Re: AI:This is how we do it

From: Eliezer S. Yudkowsky (sentience@pobox.com)
Date: Tue Feb 19 2002 - 05:07:19 MST


Zero Powers wrote:
>
> See Eli's earlier response to this thread. He cites a number of his
> articles claiming that not only will AI be self-aware, it will be friendly
> to your interests, even over its "own."
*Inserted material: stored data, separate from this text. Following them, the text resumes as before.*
(** * Bookstore inventory (Task_two): entities, ledger, repository, persistence

    A shallow embedding of [src/Task_two/book.py] and of the class
    [BookstoreInventory] of [src/Task_two/inventory.py].

    - Python [int] is [Z]; Python [float] is IEEE-754 binary64, taken from the
      executable specification [SpecFloat] of the Standard Library
      (precision 53, exponent bound 1024, round to nearest even).
    - Python [str] is [string]; a character stands for a code point below 256.
    - A Python [dict] is an insertion-ordered association list with unique
      keys (module [PyDict]); the file system is a finite map from paths to
      file contents.
    - An exception is a value of [PyExc]; code that can raise lives in the
      error monad [Py]; a [try/except Exception] is a [match] on the result.
    - [datetime.now().isoformat()] and [input(...)] are inputs of the
      environment and appear as explicit arguments. [print] is not modelled. *)

From stdpp Require Import base gmap strings list.
From Stdlib Require Import ZArith Lia List String Ascii Bool.
From Stdlib Require Import Floats.SpecFloat.
From Stdlib Require DecimalString.
Import ListNotations.

Local Open Scope string_scope.
Local Open Scope Z_scope.

(** ** Exceptions and the error monad *)

Inductive PyExc : Type :=
| AttributeError (name : string)
| KeyError (key : string)
| ValueError
| OverflowError
| ZeroDivisionError
| JSONDecodeError.

Definition Py (A : Type) : Type := (PyExc + A)%type.

Definition ret {A} (a : A) : Py A := inr a.
Definition raise {A} (e : PyExc) : Py A := inl e.
Definition bind {A B} (c : Py A) (k : A -> Py B) : Py B :=
  match c with
  | inl e => inl e
  | inr a => k a
  end.

Notation "'let*' x ':=' c 'in' k" := (bind c (fun x => k))
  (at level 61, x name, c at next level, k at level 200, right associativity).

Definition returns {A} (c : Py A) : bool :=
  match c with inr _ => true | inl _ => false end.

(** ** Binary64 arithmetic as Python performs it *)

Module F64.

Definition prec : Z := 53.
Definition emax : Z := 1024.

Abbreviation float := spec_float.

Definition zero : float := S754_zero false.

(** [x * y] on two floats. *)
Definition mul (x y : float) : float := SFmul prec emax x y.

(** [x <= y] on two floats; false when either is a NaN. *)
Definition leb (x y : float) : bool := SFleb x y.

(** [0 <= x], the test [x >= 0]. *)
Definition nonneg (x : float) : bool := leb zero x.

(** Conversion of an [int] operand in a mixed [float * int] product:
    correctly rounded, [OverflowError] when out of range. *)
Definition of_int (z : Z) : Py float :=
  match binary_normalize prec emax z 0 false with
  | S754_infinity _ => raise OverflowError
  | f => ret f
  end.

(** [x * n] for a float [x] and an int [n]. *)
Definition mul_int (x : float) (n : Z) : Py float :=
  let* y := of_int n in
  ret (mul x y).

(** The nearest float to [a / b], before the overflow test. *)
Definition div_round (a b : Z) : float :=
  if a =? 0 then S754_zero (b <? 0)
  else
    let '(q, e, l) := SFdiv_core_binary prec emax (Z.abs a) 0 (Z.abs b) 0 in
    binary_round_aux prec emax (xorb (a <? 0) (b <? 0)) q e l.

(** [a / b] on two ints: true division, correctly rounded. *)
Definition int_truediv (a b : Z) : Py float :=
  if b =? 0 then raise ZeroDivisionError
  else
    match div_round a b with
    | S754_infinity _ => raise OverflowError
    | f => ret f
    end.

(** [math.ceil(x)]: an exact [int]; NaN and the infinities raise. *)
Definition ceil (x : float) : Py Z :=
  match x with
  | S754_nan => raise ValueError
  | S754_infinity _ => raise OverflowError
  | S754_zero _ => ret 0
  | S754_finite s m e =>
      let v := if s then Z.neg m else Z.pos m in
      if 0 <=? e then ret (v * 2 ^ e)
      else ret (- ((- v) / 2 ^ (- e)))
  end.

(** The float that the decimal literal with digits [m] and [k] places after
    the point denotes: [m / 10^k], correctly rounded. *)
Definition decimal (m : Z) (k : nat) : float := div_round m (10 ^ Z.of_nat k).

(** [math.ceil(x * 100) / 100] for a float [x]. *)
Definition ceil_cents (x : float) : Py float :=
  let* y := mul_int x 100 in
  let* n := ceil y in
  int_truediv n 100.

(** A float that is a zero, a finite number or an infinity of sign [sx]. *)
Definition signed (sx : bool) (f : float) : Prop :=
  match f with
  | S754_zero s | S754_infinity s | S754_finite s _ _ => s = sx
  | S754_nan => False
  end.

(** A zero of either sign, or a float of positive sign. *)
Definition zero_or_positive (f : float) : Prop :=
  match f with
  | S754_zero _ => True
  | S754_infinity s | S754_finite s _ _ => s = false
  | S754_nan => False
  end.

End F64.

Abbreviation float := spec_float.

(** ** Python strings *)

Module PyStr.

(** [c.isspace()] for a code point below 256. *)
Definition is_space (c : ascii) : bool :=
  let n := Z.of_N (N_of_ascii c) in
  ((9 <=? n) && (n <=? 13)) || ((28 <=? n) && (n <=? 32))
  || (n =? 133) || (n =? 160).

(** [c.lower()] for a code point below 256. *)
Definition lower_char (c : ascii) : ascii :=
  let n := N_of_ascii c in
  if (((65 <=? n) && (n <=? 90))
      || ((192 <=? n) && (n <=? 222) && negb (n =? 215)))%N
  then ascii_of_N (n + 32)
  else c.

Fixpoint lower (s : string) : string :=
  match s with
  | EmptyString => EmptyString
  | String c s' => String (lower_char c) (lower s')
  end.

Fixpoint lstrip (s : string) : string :=
  match s with
  | EmptyString => EmptyString
  | String c s' => if is_space c then lstrip s' else s
  end.

Fixpoint rstrip (s : string) : string :=
  match s with
  | EmptyString => EmptyString
  | String c s' =>
      match rstrip s' with
      | EmptyString => if is_space c then EmptyString else String c EmptyString
      | r => String c r
      end
  end.

(** [s.strip()] *)
Definition strip (s : string) : string := rstrip (lstrip s).

(** [needle in hay] *)
Fixpoint contains (needle hay : string) : bool :=
  if String.prefix needle hay then true
  else
    match hay with
    | EmptyString => false
    | String _ hay' => contains needle hay'
    end.

(** Every character of [s] is whitespace ([s] may be empty). *)
Fixpoint all_space (s : string) : bool :=
  match s with
  | EmptyString => true
  | String c s' => is_space c && all_space s'
  end.

End PyStr.

(** ** Formatting and slicing *)

Module PyFormat.

(** [str(n)], also [f"{n}"], for an int [n]: decimal digits, with a minus
    sign for a negative number. *)
Definition str (n : Z) : string :=
  DecimalString.NilZero.string_of_int (Z.to_int n).

(** [l[start:]]: a negative [start] counts from the end, and both ends are
    clipped to the list. *)
Definition slice_from {A} (start : Z) (l : list A) : list A :=
  let n := Z.of_nat (List.length l) in
  let i := if start <? 0 then Z.max (n + start) 0 else Z.min start n in
  skipn (Z.to_nat i) l.

(** [enumerate(l, start)] *)
Fixpoint enumerate {A} (start : Z) (l : list A) : list (Z * A) :=
  match l with
  | [] => []
  | x :: l' => (start, x) :: enumerate (start + 1) l'
  end.

End PyFormat.

(** ** Python dictionaries keyed by strings *)

Module PyDict.

Definition t (V : Type) : Type := list (string * V).

Definition empty {V} : t V := [].

(** [d.get(k)] *)
Fixpoint get {V} (k : string) (d : t V) : option V :=
  match d with
  | [] => None
  | (k', v) :: d' => if String.eqb k k' then Some v else get k d'
  end.

(** [k in d] *)
Definition mem {V} (k : string) (d : t V) : bool :=
  match get k d with Some _ => true | None => false end.

(** [d[k] = v]: an existing key keeps its position, a new one goes last. *)
Fixpoint set {V} (k : string) (v : V) (d : t V) : t V :=
  match d with
  | [] => [(k, v)]
  | (k', v') :: d' =>
      if String.eqb k k' then (k', v) :: d' else (k', v') :: set k v d'
  end.

(** The dictionary without the key [k]. *)
Fixpoint remove {V} (k : string) (d : t V) : t V :=
  match d with
  | [] => []
  | (k', v') :: d' =>
      if String.eqb k k' then remove k d' else (k', v') :: remove k d'
  end.

(** [del d[k]] *)
Definition del {V} (k : string) (d : t V) : Py (t V) :=
  if mem k d then ret (remove k d) else raise (KeyError k).

(** [d.values()], [d.keys()] and [len(d)]; [d.items()] is the list itself. *)
Definition values {V} (d : t V) : list V := map snd d.
Definition keys {V} (d : t V) : list string := map fst d.
Definition len {V} (d : t V) : Z := Z.of_nat (List.length d).

End PyDict.

(** ** Entity: [class Book] *)

(** A parsed JSON object holding a book; [None] is a key that is missing.
    Values are taken at the types [Book.__init__] annotates. *)
Record book_data : Type := mk_book_data {
  data_title : option string;
  data_author : option string;
  data_price : option float;
  data_stock : option Z
}.

(** [data[key]] on a parsed object. *)
Definition getitem {A} (key : string) (field : option A) : Py A :=
  match field with
  | Some v => ret v
  | None => raise (KeyError key)
  end.

Module Book.

Record t : Type := mk {
  title : string;
  author : string;
  price : float;
  stock : Z
}.

Definition __init__ (title author : string) (price : float) (stock : Z) : Py t :=
  let title' := PyStr.strip title in
  let author' := PyStr.strip author in
  let* price' := F64.ceil_cents price in
  ret (mk title' author' price' (Z.max 0 stock)).

(** The updated book and the returned flag. *)
Definition update_stock (self : t) (quantity : Z) : t * bool :=
  let new_stock := stock self + quantity in
  if new_stock <? 0 then (self, false)
  else (mk (title self) (author self) (price self) new_stock, true).

Definition update_price (self : t) (new_price : float) : Py t :=
  let* price' := F64.ceil_cents new_price in
  ret (mk (title self) (author self) price' (stock self)).

Definition calculate_value (self : t) : Py float :=
  let* v := F64.mul_int (price self) (stock self) in
  let* w := F64.mul_int v 100 in
  let* n := F64.ceil w in
  F64.int_truediv n 100.

Definition is_in_stock (self : t) : bool := 0 <? stock self.

Definition is_low_stock (self : t) (threshold : Z) : bool :=
  (0 <? stock self) && (stock self <=? threshold).

Definition to_dict (self : t) : book_data :=
  mk_book_data (Some (title self)) (Some (author self))
               (Some (price self)) (Some (stock self)).

Definition from_dict (data : book_data) : Py t :=
  let* title := getitem "title" (data_title data) in
  let* author := getitem "author" (data_author data) in
  let* price := getitem "price" (data_price data) in
  let* stock := getitem "stock" (data_stock data) in
  __init__ title author price stock.

(** The invariant of an entity: [stock >= 0] and [price >= 0]. *)
Definition invariant (b : t) : Prop :=
  0 <= stock b /\ F64.nonneg (price b) = true.

End Book.

(** ** Ledger entries *)

(** A value stored in the [details] dictionary of a ledger entry. *)
Inductive detail : Type :=
| DStr (s : string)
| DInt (z : Z)
| DFloat (f : float).

Module Entry.

Record t : Type := mk {
  timestamp : string;
  action : string;
  title : string;
  details : PyDict.t detail
}.

End Entry.

(** ** The persisted document and the file system *)

(** The JSON object [save_inventory] builds and [load_inventory] reads;
    [None] is a key that is missing. *)
Record document : Type := mk_document {
  doc_books : option (PyDict.t book_data);
  doc_transaction_log : option (list Entry.t);
  doc_last_updated : option string;
  doc_total_books : option Z;
  doc_total_inventory_value : option float
}.

(** What a file holds, as [json.load] sees it: text that is not JSON, JSON
    whose top-level value is not an object, or an object. [json.dump]
    followed by [json.load] gives the value back, so a written file is the
    document itself. *)
Inductive file : Type :=
| Garbage
| NonObject
| Document (d : document).

Abbreviation filesystem := (gmap string file).

Definition os_path_exists (path : string) (fs : filesystem) : bool :=
  match fs !! path with Some _ => true | None => false end.
(** ** Subscribers and endpoints *)

Definition subscribers (req : Subscriber) : Error + gmap Z Evaluator * gmap Z Router :=
  match GetEvaluators req with
  | inl _ => inl ErrorInconsistentFeed
  | inr evaluators =>
      match GetRouters req with
      | inl _ => inl ErrorInconsistentFeed
      | inr routers =>
          if bool_decide (size evaluators ≠ size routers) then inl ErrorInconsistentFeed
          else if forallb (λ kv : Z * Evaluator, bool_decide (is_Some (routers !! kv.1)))
                          (map_to_list evaluators)
          then inr (evaluators, routers)
          else inl ErrorInconsistentFeed
      end
  end.

Definition getEndpoint (net : Network) (raddr : string) (feed : Feed)
  : string * option RouterEndpoint * option Error :=
  match EquivalentIP net raddr (endpointRaddrs feed) with
  | inl err => (raddr, None, Some err)
  | inr eqRaddr =>
      let raddr := if bool_decide (raddr ≠ eqRaddr) then eqRaddr else raddr in
      match endpoints feed !! raddr with
      | Some endpoint => (raddr, Some endpoint, None)
      | None => (raddr, None, None)
      end
  end.

(** The body that the loops of [startEndpoints] and [repairEndpoints]
    share, with the named result [err] of the enclosing function.  The
    address lookup of [getEndpoint], the ping of the endpoint found and
    the call of the factory are recorded in the order they are made. *)
Definition endpointStep (net : Network) (st : Feed * option Error) (raddr : string)
  : Feed * option Error :=
  let '(feed, err) := st in
  let '(raddr1, endpoint, e) := getEndpoint net raddr feed in
  let feed := emit (EvEquivalentIP raddr) feed in
  match e with
  | Some e => (feed, Some e)
  | None =>
      let '(started, feed) :=
        match endpoint with
        | Some ep =>
            let feed := emit (EvEndpointPing ep) feed in
            if Ping net ep then (inr ep, feed)
            else (epFactory net (topic feed) (endpointType feed) raddr,
                  emit (EvEpFactory (topic feed) (endpointType feed) raddr) feed)
        | None =>
            (epFactory net (topic feed) (endpointType feed) raddr,
             emit (EvEpFactory (topic feed) (endpointType feed) raddr) feed)
        end in
      match started with
      | inl e => (feed, Some e)
      | inr ep =>
          (set_endpoints (<[raddr1 := ep]> (<[raddr := ep]> (endpoints feed))) feed, err)
      end
  end.

Definition startEndpoints (net : Network) (routers : gmap Z Router) (feed : Feed)
  : option Error * Feed :=
  let '(feed, err) :=
    foldl (λ st (kv : Z * Router), foldl (endpointStep net) st (rt_endpoints kv.2))
          (feed, None) (map_to_list routers) in
  (* the function ends in [return nil] *)
  (None, feed).

Definition NewEngine (uuid : Z) (evaluator : Evaluator) (router : option Router) : Engine :=
  {| eng_uuid := uuid; eng_evaluator := evaluator; eng_router := router |}.

Definition processSubscribers (net : Network) (req : Subscriber) (feed : Feed)
  : option Error * Feed :=
  match subscribers req with
  | inl err => (Some err, feed)
  | inr (evaluators, routers) =>
      match startEndpoints net routers feed with
      | (Some err, feed) => (Some err, feed)
      | (None, feed) =>
          (None,
           foldl (λ feed (kv : Z * Evaluator),
                    let bucketn := ev_bucket kv.2 in
                    let '(m, ok) := map_index ∅ (engines feed) bucketn in
                    let m := if ok then m else ∅ in
                    let engine := NewEngine kv.1 kv.2 (routers !! kv.1) in
                    set_engines (<[bucketn := <[kv.1 := engine]> m]> (engines feed)) feed)
                 feed (map_to_list evaluators))
      end
  end.

Definition repairEndpoints (net : Network) (req : RepairEndpointsRequest) (feed : Feed)
  : option Error * Feed :=
  let '(feed, err) := foldl (endpointStep net) (feed, None) (re_Endpoints req) in
  (* posted to each kv data-path *)
  let feed := foldl (λ feed (kv : string * KVData), emit (EvAddEngines kv.1) feed)
                    feed (map_to_list (kvdata feed)) in
  (* the function ends in [return nil] *)
  (None, feed).

(** ** Commands *)

Definition keep_last (e : option Error) (err : option Error) : option Error :=
  match e with
  | Some e => Some e
  | None => err
  end.

(** One iteration of the loop of [start]. *)
Definition startBucket (opaque : Z) (env : Env) (i : nat)
    (st : Feed * option Error) (ts : TsVbuuid) : Feed * option Error :=
  let '(feed, err) := st in
  let o := env_bucket env i in
  let pooln := Pool ts in
  let bucketn := Bucket ts in
  match getLocalVbuckets o with
  | inl e => (cleanupBucket bucketn false feed, Some e)
  | inr vbnos =>
      let ts := SelectByVbuckets (Some ts) vbnos in
      let '(actTs, ok) := map_index None (actTss feed) bucketn in
      (* don't re-request for already active vbuckets *)
      let ts := if ok then FilterByVbuckets ts (Vbno32to16 (GetVbnos actTs)) else ts in
      let '(rollTs, ok) := map_index None (rollTss feed) bucketn in
      (* forget previous rollback for the current set of vbuckets *)
      let rollTs :=
        if ok then FilterByVbuckets rollTs (Vbno32to16 (GetVbnos ts)) else rollTs in
      let '(reqTs, ok) := map_index None (reqTss feed) bucketn in
      (* vbuckets that have out-standing request will be ignored *)
      let ts := if ok then FilterByVbuckets ts (Vbno32to16 (GetVbnos reqTs)) else ts in
      let reqTs := Union ts reqTs in
      match bucketFeed opaque false true ts o feed with
      | (inl (_, e), feed) => (cleanupBucket bucketn false feed, Some e)
      | (inr feeder, feed) =>
          let feed := set_feeders (<[bucketn := feeder]> (feeders feed)) feed in
          let '(kv, feed) := startDataPath bucketn feeder ts feed in
          let feed := set_kvdata (<[bucketn := kv]> (kvdata feed)) feed in
          let '(r, f, a, e, feed) := waitStreamRequests opaque pooln bucketn ts o feed in
          let feed := set_rollTss (<[bucketn := Union rollTs (Some r)]> (rollTss feed)) feed in
          let feed := set_actTss (<[bucketn := Union actTs (Some a)]> (actTss feed)) feed in
          (* forget vbuckets for which a response is already received *)
          let reqTs := FilterByVbuckets reqTs (Vbno32to16 (GetVbnos (Some r))) in
          let reqTs := FilterByVbuckets reqTs (Vbno32to16 (GetVbnos (Some a))) in
          let reqTs := FilterByVbuckets reqTs (Vbno32to16 (GetVbnos (Some f))) in
          let feed := set_reqTss (<[bucketn := reqTs]> (reqTss feed)) feed in
          (feed, keep_last e err)
      end
  end.

Definition start (env : Env) (req : MutationTopicRequest) (feed : Feed)
  : option Error * Feed :=
  let feed := set_endpointType (mt_EndpointType req) feed in
  (* update engines and endpoints *)
  match processSubscribers (env_net env) (mt_Subscriber req) feed with
  | (Some err, feed) => (Some err, feed)
  | (None, feed) =>
      let opaque := newOpaque (env_now env) in
      let '(feed, err) :=
        forRange (startBucket opaque env) 0 (mt_ReqTimestamps req) (feed, None) in
      (err, feed)
  end.

(** One iteration of the loop of [restartVbuckets]. *)
Definition restartBucket (opaque : Z) (env : Env) (i : nat)
    (st : Feed * option Error) (ts : TsVbuuid) : Feed * option Error :=
  let '(feed, err) := st in
  let o := env_bucket env i in
  let pooln := Pool ts in
  let bucketn := Bucket ts in
  match getLocalVbuckets o with
  | inl e => (cleanupBucket bucketn false feed, Some e)
  | inr vbnos =>
      let ts := SelectByVbuckets (Some ts) vbnos in
      let '(actTs, ok) := map_index None (actTss feed) bucketn in
      let ts := if ok then FilterByVbuckets ts (Vbno32to16 (GetVbnos actTs)) else ts in
      let '(rollTs, ok) := map_index None (rollTss feed) bucketn in
      let rollTs :=
        if ok then FilterByVbuckets rollTs (Vbno32to16 (GetVbnos ts)) else rollTs in
      let '(reqTs, ok) := map_index None (reqTss feed) bucketn in
      let ts := if ok then FilterByVbuckets ts (Vbno32to16 (GetVbnos reqTs)) else ts in
      (* reqTs = ts.Union(ts) *)
      let reqTs := Union ts ts in
      (* if bucket already present update kvdata first *)
      let feed := match kvdata feed !! bucketn with
                  | Some _ => emit (EvUpdateTs bucketn ts) feed
                  | None => feed
                  end in
      match bucketFeed opaque false true ts o feed with
      | (inl (_, e), feed) => (cleanupBucket bucketn false feed, Some e)
      | (inr feeder, feed) =>
          let feed := set_feeders (<[bucketn := feeder]> (feeders feed)) feed in
          (* open data-path, if not already open *)
          let feed := match kvdata feed !! bucketn with
                      | Some _ => feed
                      | None =>
                          let '(kv, feed) := startDataPath bucketn feeder ts feed in
                          set_kvdata (<[bucketn := kv]> (kvdata feed)) feed
                      end in
          let '(r, f, a, e, feed) := waitStreamRequests opaque pooln bucketn ts o feed in
          let feed := set_rollTss (<[bucketn := Union rollTs (Some r)]> (rollTss feed)) feed in
          let feed := set_actTss (<[bucketn := Union actTs (Some a)]> (actTss feed)) feed in
          let reqTs := FilterByVbuckets reqTs (Vbno32to16 (GetVbnos (Some r))) in
          let reqTs := FilterByVbuckets reqTs (Vbno32to16 (GetVbnos (Some a))) in
          let reqTs := FilterByVbuckets reqTs (Vbno32to16 (GetVbnos (Some f))) in
          let feed := set_reqTss (<[bucketn := reqTs]> (reqTss feed)) feed in
          (feed, keep_last e err)
      end
  end.

Definition restartVbuckets (env : Env) (req : RestartVbucketsRequest) (feed : Feed)
  : option Error * Feed :=
  (* restart-vbuckets implies a repair Endpoint *)
  let raddrs := endpointRaddrs feed in
  let rpReq := {| re_Topic := topic feed; re_Endpoints := raddrs |} in
  let '(_, feed) := repairEndpoints (env_net env) rpReq feed in
  let opaque := newOpaque (env_now env) in
  let '(feed, err) :=
    forRange (restartBucket opaque env) 0 (rv_RestartTimestamps req) (feed, None) in
  (err, feed).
I assume (I hope) that the scare-quotes are there to show that what we would
*assume* to be the AI's "own" interests from an anthropomorphic perspective
are not the AI's actual interests, and that vis actual interests are
Friendliness.

Zero Powers wrote:
>
> My point (which seems to have gotten lost in the shuffle) is that once you
> have a super-human AI that learns and processes information *way* faster
> than we do (particularly one that is self-enhancing and hence learns at an
> exponentially accelerating rate) that it will be impossible, either by
> friendly "supergoals" or otherwise, to keep the AI from transcending any
> limits we might hope to impose on it. Which will lead to us being
> completely at its mercy.

The same, of course, applying to a transcending human. The essential
inscrutability of the Singularity means that our understanding of Friendly AI
is essentially limited to whether the seed, heading into the Singularity, is
*as good as a human*. Human complexity is scrutable; transhuman complexity
isn't.

> My point in a nutsell: friendliness cannot be imposed on one's superior.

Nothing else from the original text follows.